Beth Black comes to the festival this year with an occasionally painfully truthful account of her struggles with gender confusion, lesbianism and trans-sexual surgery. But more than that, it's also a touchingly close and friendly account of her bitter sweet life. Covering in graphic detail the pains she went through, including abortions and suicide attempts, no subject is too taboo for the show, but, along with a refreshingly cavalier attitude to taste and decency, there is a lot of hope injected into the harrowing accounts of loneliness and depression.

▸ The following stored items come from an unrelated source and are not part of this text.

(** The text extraction handler answers like the others, or without a
    body when its service call panicked. *)
Lemma h_ExtractText_answer (c : Request) (w : World) :
  well_answered (fst (h_ExtractText cfg c w)) ∨
  fst (h_ExtractText cfg c w) = {| status := 500; body := NoBody |} ∧
  ∃ file ctx, FormFile c "pdf" = Some file ∧ pdf_ReadContext file = Some ctx ∧
              ¬ (0 <= PageCount ctx ∧ 24 * PageCount ctx <= 2 ^ 48).
Proof.
  unfold h_ExtractText, with_pdf. destruct (FormFile c "pdf") as [file|]; simpl.
  2:{ left. split; [by repeat constructor | done]. }
  pose proof (never_panics_readUploadedFile file w) as Hnp.
  assert (∀ d w1, readUploadedFile file w = (Ok d, w1) → d = file) as Hd.
  { intros d w1. unfold readUploadedFile. destruct (fault w) as [[|] w']; congruence. }
  destruct (readUploadedFile file w) as [[d|e|v] w1]; simpl in *.
  - rewrite (Hd d w1 eq_refl). unfold serve.
    match goal with |- context [ExtractText cfg ?req w1] =>
      pose proof (ExtractText_panics req w1) as Hp;
      destruct (ExtractText cfg req w1) as [[a|e|v] w2]
    end; simpl in *.
    + left. split; [by repeat constructor | done].
    + left. split; [by repeat constructor|]. intros _.
      eexists. split; [reflexivity | by repeat constructor].
    + right. split; [done|]. destruct (Hp v eq_refl) as (ctx & Hctx & Hc). by exists file, ctx.
  - left. split; [by repeat constructor|]. intros _.
    eexists. split; [reflexivity | by repeat constructor].
  - by destruct (Hnp v).
Qed.

End Answers.

(** X13: every answer of a route has status 200, 400, 500 or 501, and a
    500 never carries the underlying error.  Its body is [{"error": m}]
    with [m] one of seven fixed messages, whatever failed inside (the
    cause goes to the log only), with one exception: the text extraction
    route answers 500 without a body when the service call panicked and
    [gin.Recovery] took over, which happens only for a document that
    pdfcpu parses with a page count that [make] rejects. *)
Theorem answers_hide_causes `{lib : PdfLib} (cfg : Config) (target : string) (h : Handler)
    (c : Request) (w : World) :
  router cfg target = Some h →
  status (fst (h c w)) ∈ [200; 400; 500; 501] ∧
  (status (fst (h c w)) = 500 →
   (∃ m, body (fst (h c w)) = JSON [("error"%string, JStr m)] ∧
         m ∈ ["Failed to read file"; "Conversion failed"; "Merge failed"; "Split failed";
              "Extraction failed"; "Compression failed"; "Watermark failed"]%string) ∨
   (body (fst (h c w)) = NoBody ∧ target = "/api/v1/pdf/extract/text"%string ∧
    ∃ file ctx, FormFile c "pdf" = Some file ∧ pdf_ReadContext file = Some ctx ∧
                ¬ (0 <= PageCount ctx ∧ 24 * PageCount ctx <= 2 ^ 48))).
Proof.
  intros Hroute.
  destruct (String.eqb_spec target "/api/v1/pdf/extract/text") as [->|Hne].
  { injection Hroute as <-.
    destruct (h_ExtractText_answer cfg c w) as [[Hst Hb]|[E Hpanic]].
    - split; [done|]. intros H500. left. by apply Hb.
    - rewrite E. simpl. split; [by repeat constructor|]. intros _. by right. }
  assert (well_answered (fst (h c w))) as [Hst Hb];
    [|split; [done|]; intros H500; left; by apply Hb].
  unfold router in Hroute.
  repeat (match type of Hroute with
          | context [String.eqb target ?x] => destruct (String.eqb_spec target x) as [->|?]
          end;
          [injection Hroute as <-;
           first [ by destruct Hne
                 | apply with_pdf_answer; intros d w1;
                   first [ apply serve_answer;
                           [first [ apply never_panics_SplitPDF
                                  | apply never_panics_ExtractMetadata
                                  | apply never_panics_CompressPDF
                                  | apply never_panics_AddWatermark ]
                           | by repeat constructor]
                         | destruct (ValidateRequest cfg d);
                           [split; [by repeat constructor | done]
                           | apply serve_answer;
                             [apply never_panics_ConvertToImage | by repeat constructor] ] ]
                 | unfold h_MergePDFs;
                   destruct (form_files c "pdfs") as [files|];
                     [|split; [by repeat constructor | done]];
                   case_bool_decide; [split; [by repeat constructor | done]|];
                   pose proof (never_panics_read_uploads files w) as Hnp;
                   destruct (read_uploads files w) as [[pdfs|e|v] w1]; simpl in Hnp;
                   [apply serve_answer; [apply never_panics_MergePDFs | by repeat constructor]
                   | split; [by repeat constructor|]; intros _; eexists;
                     split; [reflexivity | by repeat constructor]
                   | by destruct (Hnp v) ]
                 | split; [by repeat constructor | done] ]
          |]).
  done.
Qed.

Lemma answers_hide_causes_witness :
  status (fst (h_ExtractText default_config
                 {| multipart := Some [("pdf"%string, [B "GIF89a"])]; query := [] |}
                 (world_of ∅ []))) = 500 ∧
  body (fst (h_ExtractText default_config
               {| multipart := Some [("pdf"%string, [B "GIF89a"])]; query := [] |}
               (world_of ∅ []))) = JSON [("error"%string, JStr "Extraction failed")].
Proof.
  pose proof (answers_hide_causes (lib := mini) default_config "/api/v1/pdf/extract/text"
                (h_ExtractText default_config)
                {| multipart := Some [("pdf"%string, [B "GIF89a"])]; query := [] |}
                (world_of ∅ []) eq_refl) as [_ H].
  split; [reflexivity|].
  destruct (H eq_refl) as [(m & Hm & _)|(Hb & _)]; [|discriminate Hb].
  rewrite Hm. f_equal. f_equal. f_equal. vm_compute in Hm. by injection Hm as <-.
Defined.

(** X14: a 400 is the answer exactly when the request breaks the
    handler's input contract.  For the five single-file handlers without
    validation that is a form without a file [pdf]; a document that the
    service cannot process, or an upload that cannot be read, never gives
    400.  For the merge handler it is a request without a multipart form
    or with fewer than two files [pdfs].  For the convert handler it is a
    missing file or a readable upload that fails [ValidateRequest]. *)
Theorem client_errors `{lib : PdfLib} (cfg : Config) (c : Request) (w : World) :
  (status (fst (h_SplitPDF cfg c w)) = 400 ↔ FormFile c "pdf" = None) ∧
  (status (fst (h_ExtractText cfg c w)) = 400 ↔ FormFile c "pdf" = None) ∧
  (status (fst (h_ExtractMetadata c w)) = 400 ↔ FormFile c "pdf" = None) ∧
  (status (fst (h_CompressPDF cfg c w)) = 400 ↔ FormFile c "pdf" = None) ∧
  (status (fst (h_AddWatermark cfg c w)) = 400 ↔ FormFile c "pdf" = None) ∧
  (status (fst (h_MergePDFs cfg c w)) = 400 ↔
     match form_files c "pdfs" with
     | None => True
     | Some files => (length files < 2)%nat
     end) ∧
  (status (fst (h_ConvertToImage cfg c w)) = 400 ↔
     match FormFile c "pdf" with
     | None => True
     | Some file => (fault w).1 = false ∧ ValidateRequest cfg file ≠ None
     end).
Proof.
  assert (∀ (A : Type) (call : bytes → M A) msg public (k : A → Body),
            status (fst (with_pdf c (λ d, serve (call d) msg public k) w)) = 400
            ↔ FormFile c "pdf" = None) as Hsingle.
  { intros A call msg public k. unfold with_pdf, serve.
    destruct (FormFile c "pdf") as [file|]; simpl; [|done].
    destruct (readUploadedFile file w) as [[d|e|v] w1]; simpl; [|done..].
    by destruct (call d w1) as [[a|e|v] w2]. }
  split; [apply Hsingle|]. split; [apply Hsingle|]. split; [apply Hsingle|].
  split; [apply Hsingle|]. split; [apply Hsingle|]. split.
  - unfold h_MergePDFs, serve. destruct (form_files c "pdfs") as [files|]; simpl; [|done].
    case_bool_decide; simpl; [split; [intros _; lia | done]|].
    destruct (read_uploads files w) as [[pdfs|e|v] w1]; simpl; [|split; [done | lia]..].
    destruct (MergePDFs cfg _ w1) as [[a|e|v] w2]; simpl; (split; [done | lia]).
  - unfold h_ConvertToImage, with_pdf, serve, readUploadedFile.
    destruct (FormFile c "pdf") as [file|]; simpl; [|done].
    destruct (fault w) as [[|] w1]; simpl; [split; [done | by intros [? _]]|].
    destruct (ValidateRequest cfg file) as [err|]; simpl; [done|].
    destruct (ConvertToImage cfg _ w1) as [[a|e|v] w2]; simpl; (split; [done | by intros [_ ?]]).
Qed.

(** X15: the convert handler is a gate.  A readable upload that fails
    [ValidateRequest] is answered 400 with the validation message, and the
    service is not entered: nothing is appended to the trace, and the file
    system and the random source are untouched. *)
Theorem h_ConvertToImage_gate (cfg : Config) (c : Request) (file : bytes) (err : error)
    (w : World) :
  FormFile c "pdf" = Some file → (fault w).1 = false →
  ValidateRequest cfg file = Some err →
  fst (h_ConvertToImage cfg c w)
    = {| status := 400; body := JSON [("error"%string, JStr (Error err))] |} ∧
  trace (snd (h_ConvertToImage cfg c w)) = trace w ∧
  fs (snd (h_ConvertToImage cfg c w)) = fs w ∧
  drawn (snd (h_ConvertToImage cfg c w)) = drawn w.
Proof.
  intros Hfile Hfault Herr. unfold h_ConvertToImage, with_pdf, readUploadedFile.
  rewrite Hfile. destruct w as [f e d x t]. unfold fault in *. simpl in *.
  destruct x as [|[|] x]; simpl in *; try done; by rewrite Herr.
Qed.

The downside of all this is that while the show is broad and funny, it feels a tad fast-paced and, despite the honesty on display, there are a thousand questions the audience are left with. That aside, this is a great piece of self-deprecating humour and a story that is likely to have few parallels, and is certainly a one-of-a-kind show.

Graeme Strachan

The Idiot Colony
RedCape Theatre
Pleasance Dome, King Dome
****

Three women in clinical white enter the stage with their hair combed forward over their faces. While the character in the centre may be called Joy ('as in happiness', she explains) these three women have been brought to this place through suffering. Set in the 1950s inside the hair salon of a psychiatric institute, the women are handed pills they have no choice but to swallow and regimented to bed by loud bells. As the piece unfolds we hear of Joy's extra-marital affair with a black American GI and Mary's childhood of abuse by her piano teacher. The programme tells us that, under the 1913 Mental Deficiency Act, a woman deemed to have an irremediable 'moral deficiency' coupled with a 'criminal or vicious propensity' could, with the signature of two GPs (not psychiatrists) and a relative, be 'confined indefinitely'. And in situations where women posed a social embarrassment this legislation was conveniently manipulated. Subsequently these women have spent their entire adulthood deemed mentally unhealthy and locked away.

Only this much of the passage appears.